On June 23, 2026, the Supreme Court affirmed the Fifth Circuit in Landor v. Louisiana Department of Corrections and Public Safety, No. 23-1197, holding that the Religious Land Use and Institutionalized Persons Act of 2000 (RLUIPA) does not let plaintiffs recover damages from nonconsenting state employees in their personal capacities. The 6-3 decision narrows one damages path in jail and prison religious-accommodation claims, but it does not erase correctional civil-rights exposure.

Damon Landor, a Rastafarian inmate, alleged that Louisiana correctional officers forcibly shaved his head in 2020 after he showed them a Fifth Circuit decision protecting Rastafarian hair under RLUIPA. He sued the Louisiana Department of Corrections and Public Safety and individual officers, but on appeal pursued only the individual-capacity RLUIPA damages claim. Justice Neil Gorsuch’s majority opinion treated RLUIPA as Spending Clause legislation: state prison systems may accept federal funds and the attached conditions, but individual employees are not personally bound to pay damages unless they voluntarily and knowingly accepted that bargain. Justice Ketanji Brown Jackson dissented, joined by Justices Sonia Sotomayor and Elena Kagan.

Who it affects

This affects self-insured state correctional systems, counties that operate jails, sheriff’s offices, detention contractors sitting inside public-entity retentions, and public-entity pools or JPAs that carry correctional civil-rights liability. It also matters for captives or pooled programs that blend jail, law enforcement, premises, and employment claims into a single public entity general liability IBNR triangle. If the claim extract does not identify RLUIPA, Section 1983, state constitutional claims, and state religious-freedom counts separately, the ruling will be hard to price.

The reserve mechanism

The lever is case adequacy and tail selection for correctional civil-rights files. Open claims with a carried value tied mainly to personal-capacity RLUIPA damages should be re-reviewed, because Landor weakens or removes that indemnity component. That is a claim-level cleanup, not a portfolio release.

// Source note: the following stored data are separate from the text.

(* ===== verification/FilesInv.v ===== *)
(** * What the file handlers do to the tree

    How a path is found in a well-formed tree; a small logic for which changes a handler
    may make, whatever fails; that every handler keeps the tree well formed, an archive
    writes only below its directory, and a write without overwrite changes nothing there was. *)

From S2P Require Import Prelude.
From S2P Require Import GoStrings.
From S2P Require Import Paths.
From S2P Require Import Fs.
From S2P Require Import Files.

Module FilesInv.
Import GoStrings Paths Fs Files.

(** ** Finding a path *)

Definition word (e : string) : Prop := e <> "" /\ e <> "." /\ slash ∉ chars e.

Lemma steps_words s : Forall word (steps s).
Proof.
  unfold steps. apply Forall_forall. intros e [[H1 H2] He]%list_elem_of_filter. split_and!; [done..|].
  by apply (proj1 (Forall_forall _ _) (Split_no_slash s)).
Qed.

Lemma steps_abs l : plain l -> steps (abs l) = l.
Proof.
  intros Hl. unfold steps. rewrite Split_plain by done. rewrite filter_cons_False by tauto. destruct l as [|e l]; [done|].
  clear -Hl. induction Hl as [|x l' Hx Hl' IH]; [done|]. rewrite filter_cons_True by (split; apply Hx). by rewrite IH.
Qed.

Lemma parent_snoc p e : parent (p ++ [e]) = p.
Proof. unfold parent. rewrite length_app. cbn [length]. replace (length p + 1 - 1)%nat with (length p) by lia. by apply take_app_length. Qed.

Lemma parent_below (root cur : path) : root `prefix_of` cur -> cur <> root -> root `prefix_of` parent cur.
Proof.
  intros [k ->] Hne. destruct k as [|e k _] using rev_ind; [by rewrite app_nil_r in Hne|]. rewrite (assoc_L (++)), parent_snoc. by apply prefix_app_r.
Qed.

Lemma wf_prefix t p q n : wf t -> t !! (p ++ q) = Some n -> q <> [] -> t !! p = Some NDir.
Proof.
  intros Hw. revert n. induction q as [|e q IH] using rev_ind; [done|]. intros n Hn _. rewrite (assoc_L (++)) in Hn. apply (wf_parent _ Hw) in Hn.
  destruct q as [|x q]; [by rewrite app_nil_r in Hn|]. by eapply IH.
Qed.

Lemma wf_parent_dir t p : wf t -> t !! p = Some NDir -> t !! parent p = Some NDir.
Proof.
  intros Hw Hp. destruct p as [|e p _] using rev_ind; [done|]. rewrite parent_snoc. by apply (wf_parent _ Hw) in Hp.
Qed.

(** What is found is there; what is absent has a directory and a proper name. *)
Definition place_ok (t : tree) (follow : bool) (r : errno + place) : Prop :=
  match r with
  | inl _ => True
  | inr (At p n) => t !! p = Some n /\ (follow = true -> forall l, n <> NLink l)
  | inr (Absent p) => t !! p = None /\ exists q e, p = q ++ [e] /\ t !! q = Some NDir /\ plain p
  end.

Lemma walk_ok links t floor follow cur todo : wf t -> t !! cur = Some NDir -> Forall word todo -> place_ok t follow (walk links t floor follow cur todo).
Proof.
  intros Hw. revert cur todo. induction links as [|k IHk]; intros cur todo; revert cur; induction todo as [|e todo IH]; intros cur Hcur Htodo; try (by split).
  all: inversion_clear Htodo as [|? ? He Htodo']; cbn [walk]; destruct (decide (e = "..")) as [Hup|Hup];
    [destruct (decide (floor = Some cur)); [done|]; apply IH; [by apply wf_parent_dir|done]|];
    destruct (t !! (cur ++ [e])) as [[| c | target]|] eqn:E;
    [by apply IH|destruct todo; [by split|done]| |destruct todo; [|done]].
  - destruct (decide _) as [[-> ->]|]; [by split|done].
  - split; [done|]. exists cur, e. split_and!; [done..|]. apply Forall_app. split; [by eapply wf_plain|]. constructor; [|done]. by destruct He as (? & ? & ?).
  - destruct (decide _) as [[-> ->]|]; [by split|]. destruct (IsAbs target); [destruct floor; [done|]|]; apply IHk; try done;
      [apply Hw| |]; apply Forall_app; (split; [apply steps_words|done]).
  - split; [done|]. exists cur, e. split_and!; [done..|]. apply Forall_app. split; [by eapply wf_plain|]. constructor; [|done]. by destruct He as (? & ? & ?).
Qed.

The remaining exposure still develops. RLUIPA continues to restrict substantial burdens on religious exercise for institutionalized persons, and its judicial-relief provision still allows claims or defenses seeking appropriate relief against a government. Plaintiffs can plead Section 1983 for constitutional violations, state constitutional theories, state religious-freedom statutes where available, and attorney-fee requests. Defense costs may not fall in the same proportion as indemnity because counsel still has to brief the surviving counts, qualified immunity, mootness, policy changes, and fee issues.

For actuaries and finance leaders, the diagnostic is the same one raised by recent public-entity civil-rights pieces on qualified immunity and new state civil-rights remedies: do not let the caption drive the reserve. Split each open correctional file by defendant type, legal theory, remedy, and defense-cost posture. The reported-loss triangle will not show the Landor effect until adjusters recode or revalue the individual RLUIPA damages count.

Public-entity pools should also test prior large-loss selections. If a correctional liability tail factor or large-loss pick embedded a broader view of RLUIPA damages against individual officers, the selected ultimate for that slice may be too high. If the same selection was driven by Section 1983 excessive-force, First Amendment, or state-law exposure, Landor may not move it much.

What this means for your next review

Put three items on the next reserve-study agenda. First, list every open correctional claim that includes a personal-capacity RLUIPA damages count and quantify the carried reserve tied to that count. Second, ask whether defense costs are modeled separately from indemnity for religious-accommodation claims, since the pleading mix can shift even after Landor. Third, require the TPA or pool administrator to code RLUIPA, Section 1983, state-law counts, fee exposure, and disposition stage at the claim level so the next triangle can show whether dismissal rates and tail factors actually changed.